Il y avait donc un testament.
M. Maunoir aîné ne s’expliquait pas sur l’essentiel ; il oubliait d’attribuer le domaine, de partager ces valeurs mobilières dont il devait avoir de fortes liasses, à en juger par la dépense qu’il faisait. C’était là son tort, aux yeux des héritiers. Mais le bonhomme devait avoir ses raisons. Il ne recevait pas seulement les prétendants, mais leurs femmes et leurs filles, qui l’embrassaient, qui le prenaient pour confident, qui l’amusaient, et qui cependant, chez lui, séchaient d’ennui, comme une laitue verte dans la cage d’un oiseau.
Une seule inquiétude, lancinante, traversait parfois l’esprit de M. Maunoir, banquier. Le cher oncle ne léguerait-il pas une somme importante à cet autre neveu, ce petit-neveu, orphelin de père et de mère, qui venait d’acheter le greffe de la justice de paix du canton ? Un pauvre diable, qu’on ne voyait jamais à la Jodelle, un demi-bossu, demi-boiteux, demi-bègue, que ses infirmités mêmes et son éloignement pouvaient rendre dangereux. A quoi, à qui ne peut pas songer un homme aussi généreux, aussi fort occupé de son propre héritage que M. Maunoir aîné ?

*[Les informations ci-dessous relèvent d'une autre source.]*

Lemma wp_push_or_fail op v x (Q : status -> VM C -> Prop) :
  stack_ok (evaluationStack v) -> memoryUsage (evaluationStack v) + len x <= 1000000 ->
  Q Continue (set_stack v (mkStack (elems (evaluationStack v) ++ [x])
    (memoryUsage (evaluationStack v) + len x) (memoryMax (evaluationStack v)))) ->
  wp (push_or_fail op x) v Q.
Proof.
  intros Hst Hm HQ. apply wp_bind. unfold wp, Push. rewrite Stack_proofs.Push_ok by done. done.
Qed.

Lemma length_str_bytes s : length (str_bytes s) = String.length s.
Proof.
  unfold str_bytes, String.list_byte_of_string. rewrite length_map.
  induction s as [|c s IH]; [done|]. simpl. by rewrite IH.
Qed.

(** The error exit, when the message fits on the stack. *)
Lemma wp_fail op e v (Q : status -> VM C -> Prop) :
  stack_ok (evaluationStack v) ->
  memoryUsage (evaluationStack v) + Z.of_nat (String.length (Name op +:+ ": " +:+ e)) <= 1000000 ->
  (forall s v', elems (evaluationStack v') = elems (evaluationStack v) ++ [s] ->
     contents (vheap v') s = str_bytes (Name op +:+ ": " +:+ e) -> Q (Return false) v') ->
  wp (fail op e) v Q.
Proof.
  intros Hst Hm HQ. unfold fail, push_string. apply wp_bind, wp_bind, wp_on_heap, alloc_spec.
  intros s h' _ Hlen _ _ Hwf Hc _ _. apply wp_bind. unfold wp at 1, Push.
  rewrite Stack_proofs.Push_ok; simpl; [|done|].
  - by apply (HQ s).
  - unfold len. rewrite Hlen, length_str_bytes. exact Hm.
Qed.

(** ** The results that the arithmetic instructions push *)

(** What is left of the machine, and what the new top of the stack holds. *)
Definition pushed v (l : list slice) (bs : bytes) (f : Z) v' : Prop :=
  exists s, elems (evaluationStack v') = l ++ [s] /\ contents (vheap v') s = bs /\
    wf_slice (vheap v') s /\ fee v' = f /\ pc v' = pc v /\ callStack v' = callStack v /\
    vheap v `prefix_of` vheap v'.

Lemma wp_push_signed op v z v0 (Q : status -> VM C -> Prop) :
  stack_ok (evaluationStack v) ->
  memoryUsage (evaluationStack v) + 1 + Z.of_nat (nbytes (Z.abs z)) <= 1000000 ->
  pc v = pc v0 -> callStack v = callStack v0 -> vheap v = vheap v0 ->
  (forall v', pushed v0 (elems (evaluationStack v)) (signed_bytes z) (fee v) v' -> Q Continue v') ->
  wp (push_signed op z) v Q.
Proof.
  intros Hst Hm Hpc Hcs Hh HQ. apply wp_bind, wp_on_heap, SignedByteArrayConversion_spec.
  intros s h' Hwf Hc Hpre _. apply wp_push_or_fail; simpl; [done| |].
  - unfold len. rewrite <-(contents_length h' s Hwf), Hc, length_signed_bytes. lia.
  - apply HQ. exists s. simpl. rewrite <-Hh. auto 10.
Qed.

Section binary.
Context (op : OpCode) (v : VM C) (l : list slice) (sl sr : slice) (x y : Z).
Context (Hst : stack_ok (evaluationStack v)).
Context (El : elems (evaluationStack v) = l ++ [sl; sr]).
Context (Hl : contents (vheap v) sl = signed_bytes x) (Hr : contents (vheap v) sr = signed_bytes y).
Context (Hop : 0 <= gasFactor op <= 2).
Context (Hg : gasCost op sl + gasCost op sr <= fee v) (Hf : fee v < 2 ^ 63).

Definition popped2 : VM C := popped op (popped op v (l ++ [sl]) sr) l sl.

Lemma pop2_bounds :
  stack_ok (evaluationStack popped2) /\ 0 <= gasCost op sl /\ 0 <= gasCost op sr /\
  memoryUsage (evaluationStack popped2) = total_size l /\ elems (evaluationStack popped2) = l.
Proof using All.
  change [sl; sr] with ([sl] ++ [sr]) in El. rewrite app_assoc in El.
  destruct (stack_ok_snoc _ _ _ Hst El) as (Hst1 & ? & ?).
  destruct (stack_ok_snoc _ l sl Hst1 eq_refl) as (Hst2 & Hb & _). simpl in Hb.
  pose proof (gasCost_bound op sl Hop ltac:(lia)). pose proof (gasCost_bound op sr Hop ltac:(lia)).
  split; [done|]. split; [lia|]. split; [lia|]. split; [|done]. by destruct Hst2 as (_ & ? & _).
Qed.

Lemma wp_pop2_signed k (Q : status -> VM C -> Prop) :
  wp (k x y) popped2 Q -> wp (pop2_signed op k) v Q.
Proof using All.
  intros HQ. pose proof pop2_bounds as (_ & ? & ? & _).
  assert (El' : elems (evaluationStack v) = (l ++ [sl]) ++ [sr]) by by rewrite <-app_assoc.
  destruct (stack_ok_snoc _ _ _ Hst El') as (Hst1 & _).
  apply wp_bind. eapply wp_PopSignedBigInt; [done..|lia|done|done|].
  apply wp_bind. eapply wp_PopSignedBigInt; [done|done|done|simpl; lia|simpl; lia|done|].
  exact HQ.
Qed.

Lemma wp_pop2_push z (Q : status -> VM C -> Prop) :
  total_size l + 1 + Z.of_nat (nbytes (Z.abs z)) <= 1000000 ->
  (forall v', pushed v l (signed_bytes z) (fee v - gasCost op sr - gasCost op sl) v' ->
     Q Continue v') ->
  wp (push_signed op z) popped2 Q.
Proof using All.
  intros Hm HQ. pose proof pop2_bounds as (Hst2 & _ & _ & Hu & _).
  eapply (wp_push_signed _ _ _ v); [done|by rewrite Hu|done..].
Qed.
End binary.

(** ** Fetching operands *)

Lemma set_heap_same v : set_heap v (vheap v) = v.
Proof. by destruct v. Qed.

M. Maunoir aîné est mort la semaine dernière. A peine la nouvelle avait-elle été télégraphiée à Orléans, les deux héritiers se rencontraient dans l’antichambre de la justice de paix. L’ancien sellier arriva le second, essoufflé bien qu’il fût venu en fiacre, et hirsute d’émotion. Son cousin et concurrent l’accueillit avec cette désinvolture qu’enviait Le Bidon, et, lui donnant cette fois tout son nom :
— Tu viens, comme moi, pour demander les scellés, mon cher Le Bidon. Je crois, en effet, que c’est une bonne précaution, à cause du garde, à cause de ce ménage douteux…
— A cause de tout ! répondit durement Le Bidon.
— Tu as peut-être raison. Mais je vois que tu es plus pressé que moi aujourd’hui. Tu arrives le second ; passe donc le premier.